Iran
- Shirt badge/Association crest
- Nickname(s): Team Melli (Persian: تیم ملی ) "The National Team", Cheetahs (Persian: یوزها) (Persian: شیرهای ایرانی) "Iranian Lions"
- Association: FFIRI
- Confederation: AFC (Asia)
- Head coach: Vahid Shamsaei
- Captain: Hossein Tayyebi
- Most caps: Ali Asghar Hassanzadeh (297)
- Top scorer: Vahid Shamsaei (392)
- Home stadium: Azadi Indoor Stadium
- FIFA code: IRN
- FIFA ranking: 5 (8 May 2026)
- Highest FIFA ranking: 4 (May 2024)
- Lowest FIFA ranking: 6 (October 2024)
| Home colours | Away colours |

First international
- Iran 19–6 Kuwait (Hong Kong; 2 May 1992)

Biggest win
- Iran 36–0 Singapore (Kuala Lumpur, Malaysia; 7 March 1999)

Biggest defeat
- Brazil 8–1 Iran (Rio de Janeiro, Brazil; 6 October 2000)

FIFA World Cup
- Appearances: 9 (First in 1992)
- Best result: Third Place (2016 )

AFC Asian Cup
- Appearances: 18 (all) (First in 1999)
- Best result: Champions (1999, 2000, 2001, 2002, 2003, 2004, 2005, 2007, 2008, 2010, 2016, 2018, 2024, 2026) Runners-up (2014, 2022) Third place (2006, 2012)

CAFA Futsal Cup
- Appearances: 1 (First in 2023 Muhammad Futsal Cup)
- Best result: Champions (2023)

Confederations Cup
- Appearances: 2 (First in 2009, 2022)
- Best result: Champions (2009) Runners up (2022)

Grand Prix de Futsal
- Appearances: 7 (First in 2007)
- Best result: Runners-up (2007, 2009, 2015) Third place (2013, 2014) 4th place (2010, 2011)

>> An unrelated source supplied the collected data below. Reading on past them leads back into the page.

(** The input table as a frame, under the default index [0, 1, ...]: a row
    is identified by its position. *)
Definition frame_of (table : list Seq.row) : DataFrame :=
  combine (seq 0 (length table)) table.

(** [df.reset_index()]: the rows are labelled anew by their position. *)
Definition reset_index (df : DataFrame) : DataFrame :=
  combine (seq 0 (length df)) (map snd df).

(** [df.iloc[a:b]], a Python slice: a negative bound counts from the end and
    both bounds are clipped to the frame. *)
Definition slice_bound (n i : Z) : Z :=
  if i <? 0 then Z.max (i + n) 0 else Z.min i n.

Definition iloc {A : Type} (df : list A) (a b : Z) : list A :=
  let a' := slice_bound (len df) a in
  let b' := slice_bound (len df) b in
  firstn (Z.to_nat (b' - a')) (skipn (Z.to_nat a') df).

(** numpy's order on floats, which sorts NaN last. *)
Definition np_less (x v : tval) : bool :=
  match x, v with
  | Some a, Some b => a <? b
  | Some _, None => true
  | None, _ => false
  end.

(** [a.searchsorted(v)] ([side='left']), numpy's bisection: the bounds
    [min_idx] and [max_idx] close in on the insertion point, the middle
    element being compared with [v]; [fuel] bounds the number of halvings. *)
Fixpoint bisect_left (fuel : nat) (a : list tval) (v : tval)
    (min_idx max_idx : Z) : Z :=
  match fuel with
  | O => min_idx
  | S fuel' =>
      if min_idx <? max_idx then
        let mid_idx := min_idx + Z.shiftr (max_idx - min_idx) 1 in
        match nth_error a (Z.to_nat mid_idx) with
        | Some mid_val =>
            if np_less mid_val v
            then bisect_left fuel' a v (mid_idx + 1) max_idx
            else bisect_left fuel' a v min_idx mid_idx
        | None => min_idx
        end
      else min_idx
  end.

Definition searchsorted (a : list tval) (v : tval) : Z :=
  bisect_left (length a) a v 0 (Z.of_nat (length a)).

(** What numpy specifies of [searchsorted] on a sorted array: the position
    of the first element that is not below [v]. *)
Fixpoint first_not_below (a : list tval) (v : tval) : Z :=
  match a with
  | [] => 0
  | x :: a' => if np_less x v then 1 + first_not_below a' v else 0
  end.

(** The dict [infer_bin_attributes] returns, by key. *)
Module Bin.
Record attrs : Type := mk_attrs {
  t : Z;
  t_sd : sd_value;
  phi : pyfloat;
  sampleSize : Z;
  num_mut : Z;
  daysPerBin : Z;
  haplotypes : Z;
  n_mut_types : Z
}.

(** The dict after [update({"binning": ...})]: a row of a binner's frame. *)
Record row : Type := mk { attributes : attrs; binning : string }.
End Bin.

(** A row of the final table: a binner's row and its [date]. *)
Module Res.
Record row : Type := mk { bin : Bin.row; date : Z }.

Definition phi (r : row) : pyfloat := Bin.phi (Bin.attributes (bin r)).
Definition t_sd (r : row) : sd_value := Bin.t_sd (Bin.attributes (bin r)).
Definition sampleSize (r : row) : Z := Bin.sampleSize (Bin.attributes (bin r)).
End Res.

(** [df.dropna()] on a binner's frame: a row goes when any of its cells is
    NaN; the float columns are [t_sd] and [phi]. *)
Definition has_nan (r : Bin.row) : bool :=
  sd_is_nan (Bin.t_sd (Bin.attributes r)) || is_nan (Bin.phi (Bin.attributes r)).

Definition dropna (df : list Bin.row) : list Bin.row :=
  filter (fun r => negb (has_nan r)) df.

(** [min(table['date'].dropna())]. *)
Fixpoint dropna_date (l : list (option Z)) : list Z :=
  match l with
  | [] => []
  | Some x :: l' => x :: dropna_date l'
  | None :: l' => dropna_date l'
  end.

Definition min_date (table : list Seq.row) : outcome Z :=
  match dropna_date (map Seq.date table) with
  | [] => Raise ValueError
  | x :: l => Ret (fold_left Z.min l x)
  end.

(** [date = to_timedelta(t, 'days') + to_datetime(minDate)]. *)
Definition with_date (minDate : Z) (r : Bin.row) : Res.row :=
  Res.mk r (Bin.t (Bin.attributes r) + minDate).

(** The table is ordered by [t], in numpy's order: ascending, NaN last. *)
Definition np_le (x y : tval) : Prop := np_less y x = false.
(* ===== verification/Span.v ===== *)
(** Source positions and spans: [rex-ast/src/span.rs]. *)

From S2P Require Import Prelude.

(** [usize::MAX] on the 64-bit targets the project builds for. *)
Definition usize_max : N := 18446744073709551615%N.

Record Position : Type := Position_new { line : N; column : N }.

Record Span : Type := mkSpan { begin : Position; end_ : Position }.

#[global] Instance Position_eq_dec : EqDecision Position.
Proof. solve_decision. Defined.
#[global] Instance Span_eq_dec : EqDecision Span.
Proof. solve_decision. Defined.

Definition Span_new (begin_line begin_column end_line end_column : N) : Span :=
  mkSpan (Position_new begin_line begin_column) (Position_new end_line end_column).

Definition from_begin_end (b e : Position) : Span := mkSpan b e.

Definition Span_merge (self other : Span) : Span := mkSpan (begin self) (end_ other).

Definition Span_default : Span :=
  mkSpan (Position_new 0 0) (Position_new usize_max usize_max).
(* ===== verification/Types.v ===== *)
(** Rex types, substitutions and schemes: [rex-typesystem/src/types.rs] and the
    error type of [rex-typesystem/src/error.rs].

    [ty] is [TypeKind] ([Type] is an [Arc] around it), a [Symbol] is its text
    (equal live symbols share one allocation, so pointer equality is text
    equality), a [Subst] is the persistent map [HashTrieMapSync<TypeVarId, Type>]
    seen as a finite map. *)

From S2P Require Import Prelude Span.

Abbreviation Symbol := string.
Abbreviation TypeVarId := nat.

(** * Built-in type constructors *)

Inductive BuiltinTypeId : Type :=
  | U8 | U16 | U32 | U64 | I8 | I16 | I32 | I64 | F32 | F64
  | Bool | Char | String_ | Uuid | Hash | DateTime
  | List | Dict | Option_ | Promise | Result_.

#[global] Instance BuiltinTypeId_eq_dec : EqDecision BuiltinTypeId.
Proof. solve_decision. Defined.

Definition as_str (b : BuiltinTypeId) : string :=
  match b with
  | U8 => "u8" | U16 => "u16" | U32 => "u32" | U64 => "u64"
  | I8 => "i8" | I16 => "i16" | I32 => "i32" | I64 => "i64"
  | F32 => "f32" | F64 => "f64"
  | Bool => "Bool" | Char => "Char" | String_ => "String"
  | Uuid => "UUID" | Hash => "Hash" | DateTime => "DateTime"
  | List => "List" | Dict => "Dict" | Option_ => "Option"
  | Promise => "Promise" | Result_ => "Result"
  end.

Definition builtin_arity (b : BuiltinTypeId) : nat :=
  match b with
  | List | Dict | Option_ | Promise => 1
  | Result_ => 2
  | _ => 0
  end.
Definition answers (t1 t2 : ty) (n : nat) : Prop := is_Some (unify n t1 t2).

Definition answers_dec t1 t2 n : {answers t1 t2 n} + {~ answers t1 t2 n} := decide (answers t1 t2 n).

Lemma answers_some t1 t2 : exists n, answers t1 t2 n.
Proof. destruct (unify_halts_all t1 t2) as (n & r & H). exists n. by exists r. Qed.

Definition searched_fuel (t1 t2 : ty) : nat :=
  proj1_sig (constructive_indefinite_ground_description_nat _ (answers_dec t1 t2) (answers_some t1 t2)).

(** [unify] of the code. *)
Definition unify_types (t1 t2 : ty) : result TypeError Subst :=
  match unify unify_depth t1 t2 with
  | Some r => r
  | None => match unify (searched_fuel t1 t2) t1 t2 with Some r => r | None => Ok ∅ end
  end.

Lemma unify_types_spec t1 t2 : exists n, forall m, n <= m -> unify m t1 t2 = Some (unify_types t1 t2).
Proof.
  unfold unify_types. destruct (unify unify_depth t1 t2) as [r|] eqn:Hd.
  - exists unify_depth. intros m Hm. by apply (unify_mono unify_depth m Hm).
  - unfold searched_fuel. destruct (constructive_indefinite_ground_description_nat _ _ _) as [n [r Hn]]. simpl.
    rewrite Hn. exists n. intros m Hm. by apply (unify_mono n m Hm).
Qed.

(** The answers of [unify] with fuel are the answers of [unify_types]. *)
Lemma unify_types_iff t1 t2 r : (exists n, unify n t1 t2 = Some r) <-> unify_types t1 t2 = r.
Proof.
  destruct (unify_types_spec t1 t2) as [n Hn]. split.
  - intros [m Hm]. specialize (Hn (n + m) ltac:(lia)).
    rewrite (unify_mono m (n + m) ltac:(lia) _ _ _ Hm) in Hn. by simplify_eq.
  - intros <-. exists n. by apply Hn.
Qed.

Example unify_types_example :
  unify_types (TFun (TVar (TypeVar_new 0 None)) (TVar (TypeVar_new 0 None))) (TFun (ty_builtin I32) (TVar (TypeVar_new 1 None)))
  = Ok (<[0 := ty_builtin I32]> {[1 := ty_builtin I32]}).
Proof. reflexivity. Qed.
Lemma into_subst_loop_reads σ ids : forall out,
  reads anywhere σ (fun n => into_subst_loop n ids out) (collect_entries σ ids out).
Proof.
  induction ids as [|id ids IH]; intros out; simpl; [apply reads_ret|].
  intros st Hc _. destruct (binding st id) as [t|] eqn:E.
  - rewrite (closure_some _ _ Hc _ _ E).
    destruct (prune_reads σ t st Hc I) as (st1 & H1 & Hc1).
    destruct (IH (<[id := subst σ t]> out) st1) as (st2 & H2 & Hc2); [by destruct Hc1|done|].
    exists st2. split; [|by eapply compressed_trans].
    eapply steps_then with (a := Some t) (st1 := st); [exists 0; intros; unfold bound; by rewrite <- E|].
    eapply steps_then; [exact H1|exact H2].
  - rewrite (closure_none _ _ Hc _ E). destruct (IH out st Hc I) as (st2 & H2 & Hc2).
    exists st2. split; [|done].
    eapply steps_then with (a := None) (st1 := st); [exists 0; intros; unfold bound; by rewrite <- E|done].
Qed.

Lemma collect_entries_lookup σ ids : forall out y,
  collect_entries σ ids out !! y =
  if decide (y ∈ ids) then match σ !! y with Some t => Some t | None => out !! y end else out !! y.
Proof.
  induction ids as [|id ids IH]; intros out y; simpl.
  - done.
  - rewrite IH. destruct (decide (y = id)) as [->|Hne].
    + rewrite (decide_True _ _ (P := id ∈ id :: ids)) by set_solver.
      destruct (σ !! id) eqn:E; rewrite ?lookup_insert_eq; by case_decide.
    + rewrite (decide_ext (y ∈ id :: ids) (y ∈ ids)) by set_solver.
      destruct (σ !! id) eqn:E; [rewrite lookup_insert_ne by done|]; done.
Qed.

Lemma into_subst_closure st σ :
  closure_of st σ -> exists st', steps into_subst st (Ok σ) st'.
Proof.
  intros Hc. destruct (into_subst_loop_reads σ (seq 0 (length (subs st))) ∅ st Hc I) as (st' & H & _).
  exists st'. assert (collect_entries σ (seq 0 (length (subs st))) ∅ = σ) as <-; [|done].
  apply map_eq. intros y. rewrite collect_entries_lookup, lookup_empty. case_decide as Hy; [by destruct (σ !! y)|].
  symmetry. apply (closure_none _ _ Hc). unfold binding.
  rewrite lookup_ge_None_2; [done|]. rewrite elem_of_seq in Hy. lia.
Qed.

(** * A run on a list of equations *)

(** The equations of [ps] one after the other with the pure unifier, its
    substitution applied to each before it is unified. *)
Fixpoint solve_all (ps : list (ty * ty)) (s : Subst) : result TypeError Subst :=
  match ps with
  | [] => Ok s
  | (a, b) :: ps =>
      let? s_next := unify_types (apply s a) (apply s b) in
      solve_all ps (compose_subst s_next s)
  end.

(** The equations of [ps] with a unifier that starts empty, and its answer. *)
Definition solve_in_place (max : option nat) (fuel : nat) (ps : list (ty * ty)) : option (result TypeError Subst) :=
  fst <$> (let~ _ := run_iter (fun p => unifier_unify fuel p.1 p.2) ps in into_subst fuel) (Unifier_new max).

Lemma solve_all_refines ok `{!Unifiable ok} (ps : list (ty * ty)) : forall σ st,
  (forall p, p ∈ ps -> ok p.1 /\ ok p.2) -> ok_range ok σ -> closure_of st σ ->
  exists r' st', steps (fun m => run_iter (fun p => unifier_unify m p.1 p.2) ps) st r' st' /\
    match solve_all ps σ, r' with
    | Ok s, Ok _ => closure_of st' s
    | Err e, Err e' => e = e'
    | _, _ => False
    end.
Proof.
  induction ps as [|[a b] ps IH]; intros σ st Hps Ho Hc; simpl.
  { exists (Ok tt), st. split; [apply steps_ret|done]. }
  destruct (Hps (a, b) ltac:(by left)) as [Ha Hb]. simpl in Ha, Hb. rewrite !apply_subst.
  destruct (unifier_refines ok σ a b Ha Hb Ho st Hc) as (r1 & st1 & H1 & _ & Ha1).
  destruct (unify_types (subst σ a) (subst σ b)) as [s|e] eqn:Hs, r1 as [[]|e']; try done; simpl.
  - destruct (IH (compose_subst s σ) st1) as (r' & st' & H' & Hr'); [|
      |done|exists r', st'; split; [by eapply (steps_then _ (fun m _ => run_iter _ ps))|done]].
    + intros p Hp. apply Hps. by right.
    + apply ok_range_compose; [|done]. destruct (unify_types_spec (subst σ a) (subst σ b)) as [n Hn].
      specialize (Hn n (le_n _)). rewrite Hs in Hn.
      apply (unify_solves (ok := ok)) in Hn as (_ & ? & _); [done|by apply ok_subst..].
  - destruct Ha1 as [-> _]. exists (Err e'), st1. split; [|done].
    by apply (steps_then_err _ (fun m _ => run_iter _ ps)).
Qed.

Lemma solve_in_place_ok ok `{!Unifiable ok} max ps :
  (forall p, p ∈ ps -> ok p.1 /\ ok p.2) ->
  exists N, forall n, N <= n -> solve_in_place max n ps = Some (solve_all ps ∅).
Proof.
  intros Hps. destruct (solve_all_refines ok ps ∅ (Unifier_new max) Hps (ok_range_empty ok) (closure_new max))
    as (r' & st' & H & Hr).
  destruct (solve_all ps ∅) as [s|e], r' as [[]|e']; try done.
  - destruct (into_subst_closure st' s Hr) as (st2 & H2).
    destruct (steps_then _ (fun m _ => into_subst m) _ _ _ _ _ H H2) as [N HN].
    exists N. intros n Hn. unfold solve_in_place. by rewrite HN.
  - subst e'. destruct (steps_then_err _ (fun m _ => into_subst m) _ _ _ H) as [N HN].
    exists N. intros n Hn. unfold solve_in_place. by rewrite HN.
Qed.

(** C15. The in-place unifier of inference and the pure unifier are the same
    function on types without records, and on types without applied type variables: from
    an empty unifier, a list of equations none of which has a record, or none of which
    applies a type variable, ends (enough fuel exists), fails exactly when the pure
    unifier does and with the same error, and otherwise its dense vector of half-resolved,
    path-compressed bindings reads back as the very substitution the pure unifier
    composes. Where records and applied variables meet, the two may part
    ([unifiers_disagree]). *)
Theorem unifier_refines_unify max ps :
  forallb (fun p => record_free p.1 && record_free p.2) ps = true \/
  forallb (fun p => no_var_app p.1 && no_var_app p.2) ps = true ->
  exists N, forall n, N <= n -> solve_in_place max n ps = Some (solve_all ps ∅).
Proof.
  intros [H|H]; rewrite forallb_elem in H.
  - apply (solve_in_place_ok (fun t => record_free t = true)).
    intros p Hp. apply andb_true_iff, H, Hp.
  - apply (solve_in_place_ok (fun t => no_var_app t = true)).
    intros p Hp. apply andb_true_iff, H, Hp.
Qed.

Lemma unifier_refines_unify_witness :
  let v n := TVar (TypeVar_new n None) in
  let ps := [(TFun (v 0) (v 1), TFun (Type_list (v 2)) (v 0)); (v 1, Type_list (ty_builtin I32));
             (TTuple [v 2; v 3], TTuple [v 3; ty_builtin Bool])] in
  forallb (fun p => record_free p.1 && record_free p.2) ps = true /\
  solve_in_place None 20 ps = Some (Err (Unification "i32" "Bool")) /\
  exists N, forall n, N <= n -> solve_in_place None n ps = Some (solve_all ps ∅).
Proof.
  intros v ps. assert (forallb (fun p => record_free p.1 && record_free p.2) ps = true) as H by reflexivity.
  split; [exact H|]. split; [vm_compute; reflexivity|].
  apply (unifier_refines_unify None ps). left. exact H.
Defined.

(** A record and an application of the type variable that occurs in it. *)
Definition clash_record : ty :=
  TRecord [("x", TApp (TVar (TypeVar_new 0 None)) (ty_builtin I32)); ("y", Type_list (ty_builtin I32))].
Definition clash_app : ty := TApp (TVar (TypeVar_new 0 None)) (TVar (TypeVar_new 1 None)).
Fixpoint InternalEnvironment_ind' (P : InternalEnvironment -> Prop)
    (Hnone : forall b, P (mkEnv None b)) (Hsome : forall e b, P e -> P (mkEnv (Some e) b))
    (env : InternalEnvironment) : P env :=
  match env with
  | mkEnv None b => Hnone b
  | mkEnv (Some e) b => Hsome e b (InternalEnvironment_ind' P Hnone Hsome e)
  end.

Lemma rebuild_env_frames env : rebuild_frames (env_frames env) = env.
Proof.
  unfold rebuild_frames.
  enough (foldl (fun rebuilt bindings => Some (mkEnv rebuilt bindings)) None (rev (env_frames env))
          = Some env) as -> by done.
  induction env as [b|e b IH] using InternalEnvironment_ind'; [done|].
  simpl. rewrite foldl_app. by rewrite IH.
Qed.

Lemma env_frames_rebuild b es : env_frames (rebuild_frames (b :: es)) = b :: es.
Proof.
  unfold rebuild_frames. revert b. induction es as [|b' es IH]; intros b; [done|].
  simpl. rewrite foldl_app. simpl. f_equal. specialize (IH b'). simpl in IH.
  destruct (foldl _ None (rev es ++ [b'])) as [env|] eqn:Henv; [exact IH|].
  rewrite foldl_app in Henv. done.
Qed.

Lemma env_pointers_frames env : env_pointers env = concat (map (map snd) (env_frames env)).
Proof. induction env as [b|e b IH] using InternalEnvironment_ind'; simpl; by rewrite ?IH. Qed.

Lemma zip_fst_map_snd {K} (g : InternalPtr -> InternalPtr) (l : list (K * InternalPtr)) :
  zip (map fst l) (map g (map snd l)) = map (fun b => (b.1, g b.2)) l.
Proof. induction l as [|[k p] l IH]; simpl; congruence. Qed.

Section map_pointers.
Context {S E : Type} (f : InternalPtr -> S -> result E (InternalPtr * S)).

Lemma traverse_frames_Ok g env s s' :
  traverse f (env_pointers env) s = Ok (map g (env_pointers env), s') ->
  traverse_frames f env s = Ok (env_frames (env_rename g env), s').
Proof.
  revert s. induction env as [b|e b IH] using InternalEnvironment_ind'; intros s; simpl.
  - rewrite app_nil_r, traverse_fields_eq. intros ->. simpl. by rewrite zip_fst_map_snd.
  - rewrite traverse_app, traverse_fields_eq.
    intros ([l s1] & Hl & ([k s2] & Hk & [= Heq ->])%rbind_Ok)%rbind_Ok. rewrite Hl. simpl in *.
    rewrite map_app in Heq. apply app_inj_1 in Heq as [-> ->].
    2:{ rewrite length_map. by apply (traverse_length f) in Hl. }
    rewrite (IH s1) by done. simpl. by rewrite zip_fst_map_snd.
Qed.

Lemma traverse_frames_Err env s e :
  traverse f (env_pointers env) s = Err e -> traverse_frames f env s = Err e.
Proof.
  revert s. induction env as [b|env b IH] using InternalEnvironment_ind'; intros s; simpl.
  - rewrite app_nil_r, traverse_fields_eq. by intros ->.
  - rewrite traverse_app, traverse_fields_eq.
    destruct (traverse f (map snd b) s) as [[l s1]|e1]; simpl; [|by intros [= ->]].
    destruct (traverse f (env_pointers env) s1) as [[]|] eqn:Ht; simpl; [done|].
    intros [= ->]. by rewrite (IH s1) by done.
Qed.

(** [map_pointers] visits exactly the pointers of a cell, in order, and puts the
    answers back in their places. *)
Lemma map_pointers_Ok g c s s' :
  traverse f (pointers c) s = Ok (map g (pointers c), s') ->
  map_pointers f c s = Ok (rename g c, s').
Proof.
  destruct c; simpl; try (by intros [= ->]); try (by intros ->).
  - destruct (f head s) as [[h s1]|]; simpl; [|done].
    destruct (f tail s1) as [[t s2]|]; simpl; [|done]. by intros [= <- <- ->].
  - destruct (f elements s) as [[e s1]|]; simpl; [|done]. by intros [= <- ->].
  - rewrite traverse_fields_eq. intros ->. simpl. by rewrite zip_fst_map_snd.
  - intros H. unfold env_map_pointers. rewrite (traverse_frames_Ok g) with (s' := s') by done.
    simpl. by rewrite rebuild_env_frames.
Qed.

Lemma map_pointers_Err c s e :
  traverse f (pointers c) s = Err e -> map_pointers f c s = Err e.
Proof.
  destruct c; simpl; try done; try (by intros ->).
  - destruct (f head s) as [[h s1]|e1]; simpl; [|by intros [= ->]].
    destruct (f tail s1) as [[t s2]|e1]; simpl; [done|by intros [= ->]].
  - destruct (f elements s) as [[]|]; simpl; [done|by intros [= ->]].
  - rewrite traverse_fields_eq. by intros ->.
  - intros H. unfold env_map_pointers. by rewrite (traverse_frames_Err _ _ e).
Qed.
End map_pointers.

Lemma trace_pointers_eq c : trace_pointers c = pointers c.
Proof.
  unfold trace_pointers.
  assert (H : forall l s, traverse (E:=Empty_set) (fun p out => Ok (p, out ++ [p])) l s
                          = Ok (map id l, s ++ l)).
  { induction l as [|p l IH]; intros s; simpl; [by rewrite app_nil_r|].
    rewrite IH. simpl. by rewrite <- app_assoc. }
  rewrite (map_pointers_Ok _ id c [] (pointers c)); [done|]. by rewrite H.
Qed.

Lemma env_pointers_rename g env : env_pointers (env_rename g env) = map g (env_pointers env).
Proof.
  induction env as [b|e b IH] using InternalEnvironment_ind'; simpl;
    rewrite ?map_app, ?IH, !map_map; done.
Qed.

Lemma pointers_rename g c : pointers (rename g c) = map g (pointers c).
Proof. destruct c; simpl; rewrite ?map_map; auto using env_pointers_rename. Qed.

Lemma map_ext_snd {K} (g g' : InternalPtr -> InternalPtr) (l : list (K * InternalPtr)) :
  Forall (fun p => g p = g' p) (map snd l) ->
  map (fun b => (b.1, g b.2)) l = map (fun b => (b.1, g' b.2)) l.
Proof. induction l as [|[k p] l IH]; [done|]. simpl. intros [-> ?]%Forall_cons. f_equal. auto. Qed.

Lemma map_ext_Forall (g g' : InternalPtr -> InternalPtr) l :
  Forall (fun p => g p = g' p) l -> map g l = map g' l.
Proof. induction 1; simpl; congruence. Qed.

Lemma env_rename_ext g g' env :
  Forall (fun p => g p = g' p) (env_pointers env) -> env_rename g env = env_rename g' env.
Proof.
  induction env as [b|e b IH] using InternalEnvironment_ind'; simpl.
  - rewrite app_nil_r. intros H. f_equal. by apply map_ext_snd.
  - intros [H1 H2]%Forall_app. rewrite (map_ext_snd g g') by done. by rewrite IH.
Qed.

Lemma rename_ext g g' c : Forall (fun p => g p = g' p) (pointers c) -> rename g c = rename g' c.
Proof.
  destruct c; simpl; intros H; try done.
  all: rewrite ?(map_ext_Forall g g') by done; try done.
  - by apply Forall_cons in H as [-> [-> _]%Forall_cons].
  - by apply Forall_cons in H as [-> _].
  - by rewrite (map_ext_snd g g').
  - by rewrite (env_rename_ext g g').
Qed.

Lemma env_rename_rename g g' env : env_rename g (env_rename g' env) = env_rename (fun p => g (g' p)) env.
Proof.
  induction env as [b|e b IH] using InternalEnvironment_ind'; simpl; by rewrite ?IH, map_map.
Qed.

Lemma rename_rename g g' c : rename g (rename g' c) = rename (fun p => g (g' p)) c.
Proof. destruct c; simpl; rewrite ?map_map, ?env_rename_rename; done. Qed.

= Iran national futsal team =

Represents Iran in international futsal

The Iran national futsal team represents Iran in international futsal competitions and is controlled by the Futsal Commission of the Iranian Football Federation. According to the FIFA Men's Futsal Ranking, it is ranked 4th in the world, and 1st amongst Asian Football Confederation members.

The Iranian national team is a regular participant of the FIFA Futsal World Cup, reaching third place in 2016, after eliminating the favorites, Brazil, in the round of 16. Iran has won the first Futsal Confederations Cup in 2009, and also reached the second place in the Grand Prix de Futsal, known as Futsal Mini-World Cup, in multiple editions.

==Team image==
===Nicknames===
The Iranian national team has received several nicknames from supporters and media. The most common one used to refer the team is "Team Melli", which literally means "The National Team". Also, "Cheetahs" are often used due to the existence of cheetahs in Iran. The picture of a cheetah is on the home kit of Iran helping to support and protect them.

===Home stadium===

Iran plays the home games at the Azadi Indoor Stadium with a capacity of 6,583 spectators.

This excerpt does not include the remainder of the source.